High-power LINAC for the spallation neutron source

Summary form given only, as follows. The Spallation Neutron Source is a $1.4B project for the U.S. Dept. of Energy to develop the world´s most intense source of neutrons for fundamental science and industrial applications. Design and construction of this facility, located at Oak Ridge, is a joint venture between six DOE laboratories. Construction began in 1999 and is currently ahead of the scheduled 2006 completion date. Injecting a high-power, pulsed proton beam into a mercury target produces neutrons. In this talk, we review the physics requirements, design, and status of the construction of the 1-GeV, 2-MW average power rf linac for SNS. The accelerator consists of a drift tube linac (DTL), a cavity-coupled linac (CCL), and a superconducting rf (SRF) linac.

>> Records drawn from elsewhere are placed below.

(** Merging an attribute with itself changes nothing. *)
Lemma merge_attr_self key a : attr_wf a -> merge_attr key a a = Ok a.
Proof.
  unfold merge_attr, py_assert.
  destruct a; simpl; intros Hwf;
    repeat match goal with
           | |- context [if ?c then _ else _] => destruct c eqn:?
           end; simpl; try done;
    rewrite ?dict_update_self by done; rewrite ?extend_new_subset by done;
    try done;
    match goal with E : bool_decide _ = false |- _ =>
      by apply bool_decide_eq_false in E end.
Qed.

Section CombineFacts.
Context {R : Type} `{DataclassLaws R}.

(** [_combine_key] on the values of the two records *)
Definition combine_key_pure (m o : R) (key : string) : result R :=
  v ← getattr m key;
  ov ← getattr o key;
  a ← merge_attr key ov v;
  setattr o key a.

Lemma get_attr_run s l r key :
  heap s !! l = Some r -> get_attr l key s = (getattr r key, s).
Proof.
  intros Hl. unfold get_attr. msimpl. by rewrite (deref_Some heap l r s Hl).
Qed.

Lemma set_attr_run s l r key v :
  heap s !! l = Some r ->
  set_attr l key v s =
    match setattr r key v with
    | Ok r' => (Ok tt, set_heap (<[l := r']> (heap s)) s)
    | Raise e => (Raise e, s)
    end.
Proof.
  intros Hl. unfold set_attr. msimpl. rewrite (deref_Some heap l r s Hl).
  msimpl. destruct (setattr r key v); by msimpl.
Qed.

Lemma set_heap_same s l r :
  heap s !! l = Some r -> set_heap (<[l := r]> (heap s)) s = s.
Proof. intros Hl. rewrite list_insert_id by done. apply set_get. Qed.
(** * coin_tracker: the polling-fetch-alert-log loop of [main.py]

    A shallow embedding of [src/main.py] (the command line tracker):
    the parsers of threshold and holdings specifications, the
    [CryptoTracker] class (CSV header initialisation, price fetch, log
    append), the [AlertManager] class (threshold check, Telegram
    notification), [portfolio_value] and the poll loop of [main].

    Conventions.
    - Python [float] is IEEE 754 binary64: Rocq's primitive [float].
    - Python [str] is modelled by [string] (ASCII text: ticker symbols,
      paths, messages); [upper], [lower] and [strip] act on ASCII.
    - A Python [dict] is an association list in insertion order with
      unique keys ([dict_set] overwrites in place or appends).
    - Effects (network, file system, console, clock, sleep) are explicit:
      a [world] holds the CSV files and the chronological trace of
      events; what the outside answers (an HTTP response, an I/O error,
      the clock) is an argument of the operation that asks for it. *)

From Stdlib Require Import Floats Ascii String.
From stdpp Require Import gmap strings list.

(** ** Python built-ins used by the program *)

(** The textual side of floats is CPython's, not this repository's:
    [float(s)], [str(x)] (also what an f-string and [csv.writer] use) and
    the [.2f] format.  The development is parametric in it. *)
Class FloatText := {
  float_of_str : string -> option float;  (* [None]: [ValueError] *)
  str_of_float : float -> string;
  fmt_2f : float -> string
}.

Module Py.

Definition upper_ascii (c : ascii) : ascii :=
  let n := nat_of_ascii c in
  if (97 <=? n) && (n <=? 122) then ascii_of_nat (n - 32) else c.

Definition lower_ascii (c : ascii) : ascii :=
  let n := nat_of_ascii c in
  if (65 <=? n) && (n <=? 90) then ascii_of_nat (n + 32) else c.

Fixpoint str_map (f : ascii -> ascii) (s : string) : string :=
  match s with
  | EmptyString => EmptyString
  | String c r => String (f c) (str_map f r)
  end.

(** [s.upper()], [s.lower()], on ASCII text *)
Definition upper (s : string) : string := str_map upper_ascii s.
Definition lower (s : string) : string := str_map lower_ascii s.

(** [c.isspace()] on ASCII: TAB, LF, VT, FF, CR, FS, GS, RS, US, SPACE. *)
Definition is_space (c : ascii) : bool :=
  let n := nat_of_ascii c in
  ((9 <=? n) && (n <=? 13)) || ((28 <=? n) && (n <=? 32)).

Definition is_empty (s : string) : bool :=
  match s with EmptyString => true | String _ _ => false end.

Fixpoint lstrip (s : string) : string :=
  match s with
  | EmptyString => EmptyString
  | String c r => if is_space c then lstrip r else s
  end.

Fixpoint rstrip (s : string) : string :=
  match s with
  | EmptyString => EmptyString
  | String c r =>
      let r' := rstrip r in
      if is_space c && is_empty r' then EmptyString else String c r'
  end.

(** [s.strip()], on ASCII text *)
Definition strip (s : string) : string := rstrip (lstrip s).

(** [":" in t] *)
Fixpoint contains (sep : ascii) (t : string) : bool :=
  match t with
  | EmptyString => false
  | String c r => if Ascii.eqb c sep then true else contains sep r
  end.

(** The text before and after the first [sep], when there is one. *)
Fixpoint cut (sep : ascii) (t : string) : option (string * string) :=
  match t with
  | EmptyString => None
  | String c r =>
      if Ascii.eqb c sep then Some (EmptyString, r)
      else match cut sep r with
           | Some (a, b) => Some (String c a, b)
           | None => None
           end
  end.

(** [t.split(sep, 1)]: one or two pieces. *)
Definition split1 (sep : ascii) (t : string) : list string :=
  match cut sep t with
  | Some (a, b) => [a; b]
  | None => [t]
  end.

(** [sep.join(l)] *)
Fixpoint join (sep : string) (l : list string) : string :=
  match l with
  | [] => EmptyString
  | [x] => x
  | x :: r => x +:+ sep +:+ join sep r
  end.
(** * Mind Reader: the rock-paper-scissors pattern analyser and predictor

    A shallow embedding of
    - the shared game rules ([GAME_CHOICES], [GAME_RULES], [getCounterMove],
      [determineWinner]),
    - the class [PatternAnalyzer] of [apps/server/src/ai/analyzer.ts], and
    - [GameManager.getGame] / [GameManager.processMove] of
      [apps/server/src/index.ts],
    followed by the properties the specification states about them.

    Numbers.  Counters ([frequencies], [transitions], [streaks],
    [totalMoves], scores of a game, confidences) are JavaScript numbers that
    only ever hold integers; they are [Z].  Candidate scores ([0.3],
    [prob * 0.5], ...) are doubles in the code and are modelled by their
    exact rational value in [Q]; [Binary64_scores_agree] compares the two on
    the score literals and on the transition scores of small counts.  The
    entropy of [calculateRandomness], which needs [Math.log2], is computed
    in exact real arithmetic in [R].  [Math.round] is rounding half up,
    [floor (x + 1/2)].

    Effects.  A call that may throw returns an [Outcome].  What
    [predictNextMove] reads from outside (the environment's API key, the
    number [Math.random()] returns, the answer of the text service) is a
    [World] passed to it; [processMove] passes the game registry and the
    Redis store along as a [Manager]. *)

From stdpp Require Import gmap strings list.
From Stdlib Require Import ZArith QArith Qround Reals Lra Lia.
From Stdlib Require Import String Ascii DecimalString Floats.SpecFloat.
Import ListNotations.

Local Open Scope string_scope.
Local Open Scope Z_scope.

(** ** JavaScript helpers *)

Module JS.
(** *** The fatal errors of the mapping step *)

(** X11.  When the page body does not show up in time, the mapping step
    raises a plain [Exception("Page failed to load")] in place of the
    [TimeoutException], after this one call and nothing else. *)
Theorem page_failed_to_load (w : world) :
  times_out (page (w_clock w)) ->
  exists w',
    _extract_form_mapping page w
    = (Raise (py_exception "Page failed to load"), w')
    /\ w_clock w' = S (w_clock w)
    /\ w_trace w' = w_trace w.
Proof.
  unfold times_out, _extract_form_mapping. unfold_calls. intros H.
  cbn -[is_timeout].
  destruct (r_exn (page (w_clock w))) as [e|].
  - cbn -[is_timeout]. rewrite H. eexists. cbn. repeat split.
  - rewrite H. eexists. cbn. repeat split.
Qed.

(** X12.  A page whose source holds both "sorry" and "access", in any
    case, is taken for a restricted form: the mapping step raises "Form
    access denied" once it has read the source, before it looks for any
    question. *)
Theorem form_access_denied (w : world) (source : option string) :
  let c := w_clock w in
  r_exn (page c) = None -> r_elems (page c) <> [] ->
  r_exn (page (1 + c)%nat) = None ->
  r_exn (page (2 + c)%nat) = None ->
  r_exn (page (3 + c)%nat) = None ->
  r_exn (page (4 + c)%nat) = None ->
  r_text (page (4 + c)%nat) = source ->
  py_in "sorry" (lower (or_empty source)) = true ->
  py_in "access" (lower (or_empty source)) = true ->
  exists w',
    _extract_form_mapping page w
    = (Raise (py_exception "Form access denied - the form may be restricted"),
       w')
    /\ w_clock w' = (5 + c)%nat
    /\ w_trace w' = w_trace w.
Proof.
  cbv zeta. intros H0 E0 H1 H2 H3 H4 Hs Hsorry Haccess.
  unfold _extract_form_mapping. unfold_calls. cbn -[is_timeout py_in lower].
  rewrite H0. destruct (r_elems (page (w_clock w))) as [|x l];
    [now destruct E0|].
  cbn -[is_timeout py_in lower] in *. rewrite H1.
  cbn -[is_timeout py_in lower]. rewrite H2.
  cbn -[is_timeout py_in lower]. rewrite H3.
  cbn -[is_timeout py_in lower]. rewrite H4.
  cbn -[is_timeout py_in lower]. rewrite Hs, Hsorry, Haccess.
  eexists. cbn. repeat split.
Qed.

Lemma inspect_page_ret (w : world) :
  exists w', inspect_page page w = (Ret tt, w') /\ w_trace w' = w_trace w.
Proof.
  destruct (emits_inspect_page no_event w) as (evs & T & F).
  rewrite (no_event_nil _ F), app_nil_r in T.
  unfold inspect_page, try_except in *.
  match goal with
  | |- context [let (_, _) := ?m in _] => destruct m as [[[]|e] w1]
  end; eexists; (split; [reflexivity|exact T]).
Qed.

Lemma find_questions_timeout (selector : string) (rest : list string)
      (w : world) :
  times_out (page (w_clock w)) ->
  find_questions page (selector :: rest) w
  = find_questions page rest
      (mk_world (S (w_clock w)) (w_trace w) (w_errors w) (w_form_map w)
                (w_driver w)).
Proof.
  unfold times_out. intros H. cbn [find_questions]. unfold_calls.
  cbn -[is_timeout find_questions].
  destruct (r_exn (page (w_clock w))) as [e|].
  - cbn -[is_timeout find_questions]. now rewrite H.
  - now rewrite H.
Qed.

(** X16.  When none of the four selectors shows a question in time, the
    mapping step raises "No form questions found", whatever the look at
    the page that comes before does or raises; nothing is mapped. *)
Theorem no_questions_found (w : world) (source : option string) :
  let c := w_clock w in
  r_exn (page c) = None -> r_elems (page c) <> [] ->
  r_exn (page (1 + c)%nat) = None ->
  r_exn (page (2 + c)%nat) = None ->
  r_exn (page (3 + c)%nat) = None ->
  r_exn (page (4 + c)%nat) = None ->
  r_text (page (4 + c)%nat) = source ->
  py_in "sorry" (lower (or_empty source))
  && py_in "access" (lower (or_empty source)) = false ->
  times_out (page (5 + c)%nat) -> times_out (page (6 + c)%nat) ->
  times_out (page (7 + c)%nat) -> times_out (page (8 + c)%nat) ->
  exists w',
    _extract_form_mapping page w
    = (Raise (py_exception
                "No form questions found. The form may not have loaded correctly."),
       w')
    /\ w_trace w' = w_trace w.
Proof.
  cbv zeta. intros H0 E0 H1 H2 H3 H4 Hs Hok T5 T6 T7 T8.
  unfold _extract_form_mapping.
  unfold try_except_timeout, try_except, bind, wait_until, call_unit,
    call_text, call, raise, ret.
  cbn -[is_timeout py_in lower find_questions inspect_page selectors].
  rewrite H0. destruct (r_elems (page (w_clock w))) as [|x l];
    [now destruct E0|].
  cbn -[is_timeout py_in lower find_questions inspect_page selectors] in *.
  rewrite H1.
  cbn -[is_timeout py_in lower find_questions inspect_page selectors].
  rewrite H2.
  cbn -[is_timeout py_in lower find_questions inspect_page selectors].
  rewrite H3.
  cbn -[is_timeout py_in lower find_questions inspect_page selectors].
  rewrite H4.
  cbn -[is_timeout py_in lower find_questions inspect_page selectors].
  rewrite Hs, Hok. unfold selectors.
  rewrite find_questions_timeout by exact T5.
  rewrite find_questions_timeout by exact T6.
  rewrite find_questions_timeout by exact T7.
  rewrite find_questions_timeout by exact T8.
  cbn [find_questions ret].
  match goal with
  | |- context [inspect_page page ?w5] =>
      destruct (inspect_page_ret w5) as (w6 & -> & T)
  end.
  exists w6. split; [reflexivity|exact T].
Qed.
Lemma proper_positive (c : float32) :
  proper32 c → (0 < B2Q c)%Q → ∃ m e, c = S754_finite false m e.
Proof.
  intros [Hf _] Hc.
  destruct c as [s|s| |[|] m e]; try discriminate Hf; cbn [B2Q] in Hc.
  - lra.
  - pose proof (mag_pos m e). lra.
  - eauto.
Qed.

(** Rounded sums keep the order of their exact values. *)
Lemma SFadd_B2Q (x y c d : float32) :
  is_finite x = true → is_finite y = true → proper32 c → proper32 d →
  (0 <= B2Q x)%Q → (B2Q x <= B2Q y)%Q → (0 < B2Q c)%Q → (B2Q c <= B2Q d)%Q →
  is_finite (SFadd prec emax x c) = true →
  is_finite (SFadd prec emax y d) = true →
  (0 <= B2Q (SFadd prec emax x c))%Q
  ∧ (B2Q (SFadd prec emax x c) <= B2Q (SFadd prec emax y d))%Q.
Proof.
  intros Hfx Hfy Hc Hd Hx0 Hxy Hc0 Hcd Hf1 Hf2.
  pose proof (B2Q_nonneg_inv x Hfx Hx0) as Nx.
  pose proof (B2Q_nonneg_inv y Hfy ltac:(lra)) as Ny.
  destruct (proper_positive c Hc Hc0) as (mc & ec & Ec).
  destruct (proper_positive d Hd ltac:(lra)) as (md & ed & Ed).
  destruct Hc as [_ Hvc], Hd as [_ Hvd].
  set (c0 := Z.min (-149) (Z.min (Z.min (expo x) (expo y)) (Z.min ec ed))).
  assert (Hc0' : c0 ≤ -149 ∧ c0 ≤ expo x ∧ c0 ≤ expo y ∧ c0 ≤ ec ∧ c0 ≤ ed)
    by (unfold c0; lia).
  clearbody c0.
  assert (Gx : exp_ge c0 x) by (destruct x; simpl in *; lia).
  assert (Gy : exp_ge c0 y) by (destruct y; simpl in *; lia).
  assert (Gc : exp_ge c0 c) by (subst c; simpl; lia).
  assert (Gd : exp_ge c0 d) by (subst d; simpl; lia).
  assert (Nc : nonneg c = true) by (subst c; reflexivity).
  assert (Nd : nonneg d = true) by (subst d; reflexivity).
  destruct (SFadd_units x c c0 Hfx Nx ltac:(eauto) Hvc Gx Gc ltac:(lia) Hf1)
    as (U1 & N1 & G1).
  destruct (SFadd_units y d c0 Hfy Ny ltac:(eauto) Hvd Gy Gd ltac:(lia) Hf2)
    as (U2 & N2 & G2).
  split; [apply B2Q_nonneg; exact N1|].
  apply (B2Q_le_units _ _ c0 N1 N2 G1 G2). rewrite U1, U2.
  apply (B2Q_le_units _ _ c0 Nx Ny Gx Gy) in Hxy.
  apply (B2Q_le_units _ _ c0 Nc Nd Gc Gd) in Hcd.
  pose proof (units_nonneg c0 x Gx). pose proof (units_nonneg c0 c Gc).
  apply round_at_mono. lia.
Qed.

The DTL is 37 m long and accelerates the ions to 87 MeV. The CCL is 55 m long and accelerates the ions to 186 MeV. The rf structure design and stability for both the DTL and CCL have been validated with scale models. The SRF linac has a modular design to accelerate ions to 840 MeV, with a straightforward upgrade to 1.3 GeV at a later date. 3D particle-in-cell simulations of beam dynamics are performed to maximize output energy while minimizing emittance growth. The accelerator utilizes 93 MW of pulsed power operating continuously at 60-Hz with an 8% duty factor. Approximately one hundred 402.5 or 805-MHz klystrons, with outputs between 0.55 and 5 MW, are used. The klystrons are powered by a novel converter-modulator that takes advantage of recent advances in IGBT switch plate assemblies and low-loss material cores for boost transformer. Beam diagnostics include position, phase, profile, and current monitors. They are designed to enable accurate beam steering and matching, and to minimize beam loss that would lead to activation and prevent hands-on maintenance.